Spectral circuits for figure-ground segmentation in motion vision

We will elucidate the role of "colour" information in supporting motion vision. These two fundamental abilities of eyes are usually considered in isolation. However, both from basic physics of how light travels in the water, and from looking at the evolution of vision, the two must be fundamentally entwined.

Background. Vision evolved first in the water. First came light sensitivity, enabled by the evolution of opsins some 800 million years ago. Soon after probably came a rudimentary sense of "colour vision", enabled by the diversification of opsins into variants that were sensitive to different wavelengths ("colours") of light. Primitive animals likely would have been able to use this newfound sense to tell the "colour" of their surroundings, albeit without knowing its spatial structure - after all, image forming vision, requiring ordered arrays of photoreceptors, screening pigment and eye optics had not yet evolved. Nevertheless, even without knowledge of space, colour alone can be useful. For example, it can inform about water depth: Light from the sun penetrates water in a "colour-dependent" manner: Blue and UV light is rapidly lost, while green and red light penetrates much deeper. Accordingly, if the environment is blue/UV-rich, chances are you are near the surface.

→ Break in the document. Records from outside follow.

(** ** [input.tsx], [label.tsx], [checkbox.tsx], [switch.tsx], [radio-group.tsx] *)

Definition Input (type : option string) props kids : view M :=
  jsx "input" (opt_attr "type" type ++ [Attr "data-slot" "input"]) props kids.
Definition InputGroupInput (type : option string) props kids : view M :=
  Input type (props ++ [Attr "data-slot" "input-group-control"]) kids.
Definition Label props kids : view M := part "LabelPrimitive.Root" "label" props kids.
Definition Checkbox props : view M :=
  part "CheckboxPrimitive.Root" "checkbox" props
    [El "CheckboxPrimitive.Indicator" [Attr "data-slot" "checkbox-indicator"] [El "RiCheckLine" [] []]].
Definition Switch (size : option string) props : view M :=
  jsx "SwitchPrimitive.Root" [Attr "data-slot" "switch"; Attr "data-size" (size ?? "default")] props
    [El "SwitchPrimitive.Thumb" [Attr "data-slot" "switch-thumb"] []].
Definition RadioGroup props kids : view M := part "RadioGroupPrimitive.Root" "radio-group" props kids.
Definition RadioGroupItem props : view M :=
  part "RadioGroupPrimitive.Item" "radio-group-item" props
    [El "RadioGroupPrimitive.Indicator" [Attr "data-slot" "radio-group-indicator"] [El "span" [] []]].
Definition leaf_run (st : LeafStore) (es : list leaf_event) : LeafStore := fold_left leaf_step es st.

Lemma setLeaf_leaf l st : leaf (setLeaf l st) = l.
Proof. unfold setLeaf. case_bool_decide; done. Qed.

Lemma leaf_step_leaf st e : leaf (leaf_step st e) = wanted_leaf (leaf st) e.
Proof.
  destruct e; simpl; unfold publish_effect, publish_cleanup; rewrite ?setLeaf_leaf; try done.
  unfold subscribe. by destruct (includes _ _).
Qed.

Lemma setLeaf_listeners l st : listeners (setLeaf l st) = listeners st.
Proof. unfold setLeaf. case_bool_decide; done. Qed.

Lemma leaf_step_NoDup st e : NoDup (listeners st) → NoDup (listeners (leaf_step st e)).
Proof.
  destruct e; simpl; unfold publish_effect, publish_cleanup;
    rewrite ?setLeaf_listeners; auto with hive.
  unfold subscribe. destruct (includes (listeners st) cb) eqn:Hi; [done|]. simpl. intros Hnd.
  apply NoDup_app. split_and!; [done| |by apply NoDup_singleton].
  intros x Hx ->%list_elem_of_singleton. apply includes_not_In in Hi. by apply Hi, list_elem_of_In.
Qed.

(** Notifications carried by one event: nobody when the label is unchanged,
    every subscriber otherwise. *)
Lemma setLeaf_notifies l st :
  notified (setLeaf l st) = notified st ++ (if bool_decide (leaf st = l) then [] else listeners st).
Proof. unfold setLeaf. case_bool_decide; simpl; [by rewrite app_nil_r|done]. Qed.

Lemma leaf_step_notifies st e cb :
  In cb (listeners st) → leaf (leaf_step st e) ≠ leaf st →
  ∃ new, notified (leaf_step st e) = notified st ++ new ∧ In cb new.
Proof.
  intros Hcb. destruct e; simpl; unfold publish_effect, publish_cleanup; rewrite ?setLeaf_leaf;
    intros Hne.
  - rewrite setLeaf_notifies, bool_decide_eq_false_2 by congruence. eauto.
  - rewrite !setLeaf_notifies, setLeaf_leaf, setLeaf_listeners.
    destruct (decide (leaf st = None)) as [Hn|Hn].
    + rewrite (bool_decide_eq_true_2 _ Hn), app_nil_r.
      rewrite bool_decide_eq_false_2 by congruence. eauto.
    + rewrite (bool_decide_eq_false_2 _ Hn). eexists. rewrite <-(assoc_L (++)).
      split; [done|]. apply in_app_iff. by left.
  - rewrite setLeaf_notifies, bool_decide_eq_false_2 by congruence. eauto.
  - unfold subscribe in Hne. by destruct (includes (listeners st) cb0).
  - done.
Qed.

(** after any sequence of mounts, relabels, unmounts and (un)subscriptions
    the store holds the label the page on screen last published (nothing after
    an unmount), no callback is subscribed twice, and an event that changes the
    label notifies every subscriber. *)
Theorem leaf_store_follows_page es :
  let st := leaf_run leaf_init es in
  leaf st = fold_left wanted_leaf es None ∧ NoDup (listeners st) ∧
  (∀ e cb, In cb (listeners st) → leaf (leaf_step st e) ≠ leaf st →
     ∃ new, notified (leaf_step st e) = notified st ++ new ∧ In cb new).
Proof.
  intros st. split_and!; [| |intros; by apply leaf_step_notifies].
  - subst st. change None with (leaf leaf_init) at 1. generalize leaf_init. unfold leaf_run.
    induction es as [|e es IH]; intros s; simpl; [done|]. rewrite IH. by rewrite leaf_step_leaf.
  - subst st. assert (H : NoDup (listeners leaf_init)) by constructor. revert H.
    generalize leaf_init. unfold leaf_run. induction es as [|e es IH]; intros s Hs; simpl; [done|].
    apply IH. by apply leaf_step_NoDup.
Qed.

It would take another ~250 or so million years before early "colour-vision" systems would evolve into full-flown eyes. This critical step probably happened some 540 million years ago during the Cambrian explosion, when a newly found sense of "image forming vision" is thought to have centrally enabled the emergence of neurally complex animal life as we know it today. Suddenly, animals could use their eyes to navigate their surroundings much more efficiently, stabilise their bodies, and visually spot potential prey and predators. These newfound abilities were made possible by new neural circuits within the eyes and brains of our early ancestors that computed complex types of information in the visual scene.

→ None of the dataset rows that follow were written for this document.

(* ===== verification/Streams.v ===== *)
(** * The live streams: [useConnectionsStream] and [useProjectsStream]

    Models [web/lib/api/use-connections-stream.ts] and
    [web/lib/api/use-projects-stream.ts]. Each hook runs an asynchronous loop:
    subscribe, hand every snapshot to React, and on the end or failure of the
    stream either stop or sleep with a capped exponential backoff and subscribe
    again. The loop's suspension points are the phases of the machine; what the
    Connect client, the timer and React do to it are its messages. *)
From stdpp Require Import base list strings.
From Stdlib Require Import ZArith Lia.
From S2P Require Import Prelude Proto Session.
#[local] Open Scope Z_scope.

(** Where the loop is suspended: iterating the stream, awaiting the backoff
    timer, or returned. *)
Inductive loop_phase := Streaming | Sleeping | Returned.
#[export] Instance loop_phase_eq_dec : EqDecision loop_phase.
Proof. solve_decision. Defined.

Inductive stream_msg (A : Type) :=
| Snapshot (xs : list A)      (* the stream yields *)
| StreamEnded                 (* the stream completes *)
| StreamFailed (e : js_error) (* the stream throws *)
| TimerFired                  (* the backoff elapsed *)
| Unmount.                    (* the effect's cleanup aborts the controller *)
Arguments Snapshot {A} xs.
Arguments StreamEnded {A}.
Arguments StreamFailed {A} e.
Arguments TimerFired {A}.
Arguments Unmount {A}.

Inductive stream_effect := Watch | Sleep (ms : Z).

(** [Math.min(30_000, 1_000 * 2 ** attempt)]. *)
Definition backoff (attempt : Z) : Z := Z.min 30000 (1000 * 2 ^ attempt).

(** ** [useConnectionsStream] *)

Record ConnStream := mkConnStream {
  cs_phase : loop_phase;
  cs_attempt : Z;
  cs_aborted : bool;
  cs_connections : option (list Connection);
  cs_error : option js_error
}.

(** After the try block: leave when aborted, otherwise back off. *)
Definition conn_after (s : ConnStream) : ConnStream * list stream_effect :=
  if cs_aborted s
  then (mkConnStream Returned (cs_attempt s) true (cs_connections s) (cs_error s), [])
  else (mkConnStream Sleeping (cs_attempt s + 1) false (cs_connections s) (cs_error s),
        [Sleep (backoff (cs_attempt s))]).

Definition conn_step (s : ConnStream) (m : stream_msg Connection) : ConnStream * list stream_effect :=
  match cs_phase s, m with
  | _, Unmount => (mkConnStream (cs_phase s) (cs_attempt s) true (cs_connections s) (cs_error s), [])
  | Streaming, Snapshot xs => (mkConnStream Streaming 0 (cs_aborted s) (Some xs) None, [])
  | Streaming, StreamEnded => conn_after s
  | Streaming, StreamFailed e =>
      if cs_aborted s
      then (mkConnStream Returned (cs_attempt s) true (cs_connections s) (cs_error s), [])
      else if isAuthError e
      then (mkConnStream Returned (cs_attempt s) false (cs_connections s) (Some e), [])
      else conn_after s
  | Sleeping, TimerFired =>
      if cs_aborted s
      then (mkConnStream Returned (cs_attempt s) true (cs_connections s) (cs_error s), [])
      else (mkConnStream Streaming (cs_attempt s) false (cs_connections s) (cs_error s), [Watch])
  | _, _ => (s, [])
  end.

#[export] Instance conn_machine : Machine ConnStream (stream_msg Connection) stream_effect := conn_step.

(** Mounting runs the effect: the first subscription. *)
Definition conn_mount : ConnStream * list stream_effect :=
  (mkConnStream Streaming 0 false None None, [Watch]).

(** ** [useProjectsStream] *)

Record ProjStream := mkProjStream {
  ps_phase : loop_phase;
  ps_attempt : Z;
  ps_aborted : bool;
  ps_projects : option (list Project)
}.

Definition proj_after (s : ProjStream) : ProjStream * list stream_effect :=
  if ps_aborted s
  then (mkProjStream Returned (ps_attempt s) true (ps_projects s), [])
  else (mkProjStream Sleeping (ps_attempt s + 1) false (ps_projects s), [Sleep (backoff (ps_attempt s))]).

Definition proj_step (s : ProjStream) (m : stream_msg Project) : ProjStream * list stream_effect :=
  match ps_phase s, m with
  | _, Unmount => (mkProjStream (ps_phase s) (ps_attempt s) true (ps_projects s), [])
  | Streaming, Snapshot xs => (mkProjStream Streaming 0 (ps_aborted s) (Some xs), [])
  | Streaming, StreamEnded => proj_after s
  | Streaming, StreamFailed e =>
      if ps_aborted s
      then (mkProjStream Returned (ps_attempt s) true (ps_projects s), [])
      else match e with
           | ConnectErr code _ _ =>
               if (code === Unauthenticated) || (code === PermissionDenied)
               then (mkProjStream Returned (ps_attempt s) false (ps_projects s), [])
               else proj_after s
           | OtherErr _ => proj_after s
           end
  | Sleeping, TimerFired =>
      if ps_aborted s
      then (mkProjStream Returned (ps_attempt s) true (ps_projects s), [])
      else (mkProjStream Streaming (ps_attempt s) false (ps_projects s), [Watch])
  | _, _ => (s, [])
  end.

#[export] Instance proj_machine : Machine ProjStream (stream_msg Project) stream_effect := proj_step.

(** Idle without a connection: the effect returns before creating the loop. *)
Definition proj_mount (connectionId : option string) : ProjStream * list stream_effect :=
  if otruthy connectionId
  then (mkProjStream Streaming 0 false None, [Watch])
  else (mkProjStream Returned 0 false None, []).

(** ** Backoff *)

Lemma backoff_bounds k : 0 ≤ k → 1000 ≤ backoff k ≤ 30000.
Proof. intros Hk. unfold backoff. pose proof (Z.pow_pos_nonneg 2 k ltac:(lia) Hk). lia. Qed.

Lemma backoff_mono j k : 0 ≤ j ≤ k → backoff j ≤ backoff k.
Proof. intros Hjk. unfold backoff. pose proof (Z.pow_le_mono_r 2 j k ltac:(lia) ltac:(lia)). lia. Qed.

Lemma backoff_cap k : 5 ≤ k → backoff k = 30000.
Proof. intros Hk. unfold backoff. pose proof (Z.pow_le_mono_r 2 5 k ltac:(lia) Hk). lia. Qed.

Definition sleep_ok (e : stream_effect) : Prop :=
  match e with Sleep d => 1000 ≤ d ≤ 30000 | Watch => True end.

(** The invariant of the loop: the attempt counter is never negative, and an
    error is only ever shown by a loop that has stopped for good. *)
Definition conn_inv (s : ConnStream) : Prop :=
  0 ≤ cs_attempt s ∧ (is_Some (cs_error s) → cs_phase s = Returned).

Lemma conn_step_inv s m : conn_inv s → conn_inv (conn_step s m).1.
Proof.
  unfold conn_inv. intros [Ha He]. unfold conn_step, conn_after.
  destruct (cs_phase s) eqn:Hp, m; repeat case_match; simpl; rewrite ?Hp;
    (split; [lia|intros Herr]); try done; first [by specialize (He Herr) | by destruct Herr].
Qed.

Lemma conn_step_sleeps s m : conn_inv s → Forall sleep_ok (conn_step s m).2.
Proof.
  intros [Ha _]. unfold conn_step, conn_after.
  destruct (cs_phase s), m; repeat case_match; simpl; repeat constructor;
    simpl; by apply backoff_bounds.
Qed.

(** C9: in every run of the connections stream, every reconnect waits between
    one and thirty seconds, and an error is reported only by a loop that has
    stopped reconnecting. *)
Theorem reconnects_are_bounded ms :
  Forall sleep_ok (run conn_mount.1 ms).2 ∧ conn_inv (run conn_mount.1 ms).1.
Proof.
  assert (H0 : conn_inv conn_mount.1) by (split; simpl; [lia|by intros [? ?]]).
  split.
  - eapply (run_effects conn_inv); [intros; by apply conn_step_inv|intros; by apply conn_step_sleeps|done].
  - apply run_invariant; [intros; by apply conn_step_inv|done].
Qed.

(** An outage: the stream keeps failing with transient errors, the timer
    firing in between. *)
Definition outage (es : list js_error) : list (stream_msg Connection) :=
  concat (map (λ e, [StreamFailed e; TimerFired]) es).

Definition outage_effects (attempt : Z) (n : nat) : list stream_effect :=
  concat (map (λ k, [Sleep (backoff (attempt + Z.of_nat k)); Watch]) (seq 0 n)).

Lemma outage_effects_S a n :
  outage_effects a (S n) = Sleep (backoff a) :: Watch :: outage_effects (a + 1) n.
Proof.
  unfold outage_effects. simpl. rewrite Z.add_0_r. f_equal. f_equal.
  rewrite <-seq_shift, map_map. f_equal. apply map_ext.
  intros k. do 3 f_equal. lia.
Qed.

(** C34: from a live stream in its [a]-th consecutive failure, an outage of [n]
    transient failures reconnects exactly [n] times with delays
    [min(30s, 1s * 2^(a+k))], shows no error and keeps the last snapshot; the
    next snapshot resets the backoff. *)
Theorem outage_backs_off_and_heals a conns es xs :
  Forall (λ e, isAuthError e = false) es →
  let s := mkConnStream Streaming a false conns None in
  run s (outage es) =
    (mkConnStream Streaming (a + js_length es) false conns None, outage_effects a (length es)) ∧
  (run s (outage es ++ [Snapshot xs])).1 = mkConnStream Streaming 0 false (Some xs) None.
Proof.
  intros Hes s.
  assert (H : run s (outage es) =
    (mkConnStream Streaming (a + js_length es) false conns None, outage_effects a (length es))).
  { subst s. revert a. induction Hes as [|e es He Hes IH]; intros a.
    - unfold js_length, outage_effects. simpl. by rewrite Z.add_0_r.
    - change (outage (e :: es)) with (StreamFailed e :: TimerFired :: outage es).
      rewrite !run_cons. unfold update, conn_machine, conn_step. simpl.
      rewrite He. simpl. rewrite IH. cbn [length]. rewrite outage_effects_S.
      unfold js_length. simpl. do 2 f_equal. lia. }
  split; [done|]. rewrite run_app, H. done.
Qed.

Lemma outage_backs_off_and_heals_witness :
  (run (mkConnStream Streaming 0 false (Some []) None)
       (outage [OtherErr "network"; ConnectErr Unavailable "m" "r"; OtherErr "network"])).2 =
  [Sleep 1000; Watch; Sleep 2000; Watch; Sleep 4000; Watch].
Proof.
  exact (f_equal snd (proj1 (outage_backs_off_and_heals 0 (Some [])
    [OtherErr "network"; ConnectErr Unavailable "m" "r"; OtherErr "network"] []
    ltac:(repeat constructor)))).
Defined.

Lemma returned_is_final s ms :
  cs_phase s = Returned →
  (run s ms).2 = [] ∧ cs_phase (run s ms).1 = Returned ∧
  cs_connections (run s ms).1 = cs_connections s ∧ cs_error (run s ms).1 = cs_error s.
Proof.
  revert s. induction ms as [|m ms IH]; intros s Hp; simpl; [done|].
  unfold update, conn_machine.
  assert (Hm : ∃ s', conn_step s m = (s', []) ∧ cs_phase s' = Returned ∧
    cs_connections s' = cs_connections s ∧ cs_error s' = cs_error s).
  { unfold conn_step. rewrite Hp. destruct m; eexists; split; eauto. }
  destruct Hm as (s' & -> & Hp' & Hc & He). destruct (IH s' Hp') as (H1 & H2 & H3 & H4).
  destruct (run s' ms). simpl in *. subst. by rewrite H3, H4.
Qed.

(** a rejected credential stops the loop for good: the error is surfaced,
    the last snapshot is kept, and whatever happens afterwards there is no
    further subscription, no further timer and no change of what is shown. *)
Theorem auth_failure_stops_stream s e ms :
  cs_phase s = Streaming → cs_aborted s = false → isAuthError e = true →
  let s' := (conn_step s (StreamFailed e)).1 in
  cs_error s' = Some e ∧ cs_connections s' = cs_connections s ∧
  (run s' ms).2 = [] ∧ cs_error (run s' ms).1 = Some e ∧
  cs_connections (run s' ms).1 = cs_connections s.
Proof.
  intros Hp Ha He s'. subst s'. unfold conn_step. rewrite Hp, Ha, He. simpl.
  destruct (returned_is_final (mkConnStream Returned (cs_attempt s) false (cs_connections s) (Some e)) ms eq_refl)
    as (H1 & _ & H3 & H4). done.
Qed.

Lemma auth_failure_stops_stream_witness :
  (run (conn_step conn_mount.1 (StreamFailed (ConnectErr PermissionDenied "m" "r"))).1
       [TimerFired; Snapshot []; StreamEnded]).2 = [].
Proof.
  exact (proj1 (proj2 (proj2 (auth_failure_stops_stream conn_mount.1 (ConnectErr PermissionDenied "m" "r")
    [TimerFired; Snapshot []; StreamEnded] eq_refl eq_refl eq_refl)))).
Defined.

Lemma aborted_step s m :
  cs_aborted s = true →
  cs_aborted (conn_step s m).1 = true ∧ (conn_step s m).2 = [].
Proof.
  intros Ha. unfold conn_step, conn_after. destruct (cs_phase s), m; rewrite ?Ha; simpl; auto.
Qed.

(** once the page is left the loop never subscribes nor sleeps again, in
    whichever phase the unmount found it. *)
Theorem unmount_ends_stream s ms : (run (conn_step s Unmount).1 ms).2 = [].
Proof.
  assert (Ha : cs_aborted (conn_step s Unmount).1 = true)
    by (unfold conn_step; by destruct (cs_phase s)).
  revert Ha. generalize (conn_step s Unmount).1 as s0. induction ms as [|m ms IH]; intros s0 Ha; simpl; [done|].
  unfold update, conn_machine. destruct (aborted_step s0 m Ha) as [Ha' He].
  destruct (conn_step s0 m) as [s1 e1]. simpl in *. subst. specialize (IH s1 Ha').
  destruct (run s1 ms). done.
Qed.

(** ** The two hooks run the same loop *)

(** The projects hook does not report errors; otherwise the states agree. *)
Definition same_loop (c : ConnStream) (p : ProjStream) : Prop :=
  cs_phase c = ps_phase p ∧ cs_attempt c = ps_attempt p ∧ cs_aborted c = ps_aborted p ∧
  (is_Some (cs_connections c) ↔ is_Some (ps_projects p)).

(** Messages that differ only in what a snapshot carries. *)
Inductive same_msg : stream_msg Connection → stream_msg Project → Prop :=
| same_snapshot xs ys : same_msg (Snapshot xs) (Snapshot ys)
| same_ended : same_msg StreamEnded StreamEnded
| same_failed e : same_msg (StreamFailed e) (StreamFailed e)
| same_timer : same_msg TimerFired TimerFired
| same_unmount : same_msg Unmount Unmount.

Lemma same_loop_step c p m n :
  same_loop c p → same_msg m n →
  same_loop (conn_step c m).1 (proj_step p n).1 ∧ (conn_step c m).2 = (proj_step p n).2.
Proof.
  destruct c as [ph a ab cn er], p as [ph' a' ab' pr].
  unfold same_loop; simpl. intros (<- & <- & <- & Hd) Hm.
  unfold conn_step, proj_step, conn_after, proj_after; simpl.
  destruct Hm as [xs ys| |e| |]; destruct ph; simpl; try done.
  - by destruct ab.
  - destruct ab; [done|]. destruct e as [code msg raw|msg]; simpl; [|done].
    by destruct (_ || _).
  - by destruct ab.
Qed.

(** C32: fed with the same stream events, the projects hook subscribes, sleeps
    and stops exactly when the connections hook does. *)
Theorem projects_stream_simulates c p ms ns :
  same_loop c p → Forall2 same_msg ms ns →
  (run c ms).2 = (run p ns).2 ∧ same_loop (run c ms).1 (run p ns).1.
Proof.
  intros Hs Hm. revert c p Hs. induction Hm as [|m n ms ns Hmn Hm IH]; intros c p Hs; simpl; [done|].
  destruct (same_loop_step c p m n Hs Hmn) as [Hs' He].
  unfold update, conn_machine, proj_machine.
  destruct (conn_step c m) as [c1 e1], (proj_step p n) as [p1 e2]. simpl in *. subst e2.
  destruct (IH c1 p1 Hs') as [He2 Hs2].
  destruct (run c1 ms), (run p1 ns). simpl in *. by subst.
Qed.

Lemma projects_stream_simulates_witness :
  (run conn_mount.1 [StreamFailed (OtherErr "x"); TimerFired; StreamEnded]).2 =
  (run (proj_mount (Some "c1"%string)).1 [StreamFailed (OtherErr "x"); TimerFired; StreamEnded]).2.
Proof.
  refine (proj1 (projects_stream_simulates _ _ _ _ _ _)).
  - split_and!; try reflexivity. split; intros [? H]; discriminate H.
  - repeat constructor.
Defined.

Perhaps most critical of all was the ability to sense motion. Motion of the background would tell animals how they themselves were moving through the environment, while motion of the foreground would highlight potential nearby objects to interact with. Animals must be able to be able to tell the two apart. This is generally thought to be achieved by relatively complex and far from understood circuits of the retina and brain that constantly compare brightness changes over time across different parts of visual space. However, looking back at how our very earliest ancestors might have told water depth simply based on the "colour" of their surroundings, the very same principle of basic physics should serve equally well to tell the distance of objects in the water. In other words, the "colour" of an object alone should tell animals if it is near, or far. What is more, since "colour" vision almost certainly predates motion vision, circuits enabling the latter would have necessarily had to evolve on top of pre-existing colour circuits. It would then be very surprising indeed if colour information were not fundamentally inbuilt into circuits that extract visual motion, including in animals that are alive today.

Objectives. We will work on the experimentally amenable larval zebrafish which allow unrestricted optical access to any part of the eyes and brains in the live animal, and which inhabit shallow freshwaters not too dissimilar from the world where vision first evolved. We will combine videography data from the field, behavioural observations, genetic manipulations of retinal circuits, and state-of-the-art neurophysiological recordings of 1,000s of individual nerve cells at a time to ask if and how zebrafish use colour information for motion vision.

Impact. Understanding the true evolutionary origins and possible interplay of colour and motion vision systems will inform how "vision" works in a very general sense, including in our own eyes.

The evolution of image-forming vision during the Cambrian ~540 million years ago is thought to have centrally driven speciation on our planet. However, at this time a basic capacity for "colour vision" was likely already in place, based on spectral comparisons that could be made between different opsin and photoreceptor lineages that evolved ~800 mya. Four ancestral photoreceptor lineages (SWS1: UV, SWS2: blue, RH1/2: rods+green, LWS: red) survive in the eyes of extant vertebrates, with three of them (UV, rods, red) driving vision in mammals including humans.

Yet, one early purpose of spectral computations was probably not for what we might call "colour vision" today, but rather for "figure-ground" segmentation - a much more fundamental ability of vision which allows e.g. spotting predators, prey, and obstacles against the background. This is because under water where vision first evolved, light scatters in a strongly wavelength selective manner: red penetrates deep, but UV is rapidly lost with distance. UV-light therefore primarily serves foreground vision, but red-light can serve both fore- and background vision. Contrasting UV against red at a retinal circuit level then accentuates the foreground against the background. I therefore hypothesise that this may present the true origin of vertebrate colour vision as we know it today.

Working on zebrafish as a model, we will combine natural imaging, behaviour, genetic cone-ablations, and in vivo physiology to establish the basic principles by which UV-red contrast can be leveraged to accentuate figure-ground segmentation in aquatic visual scenes.

Because zebrafish share ancestral red and UV cone-photoreceptor systems with nearly all extant vertebrates, it is likely that any findings from fish will readily translate to other species, including humans. Our results will fuel future thinking and experiments into the origins of vision, and feed into the design of diverse camera technologies.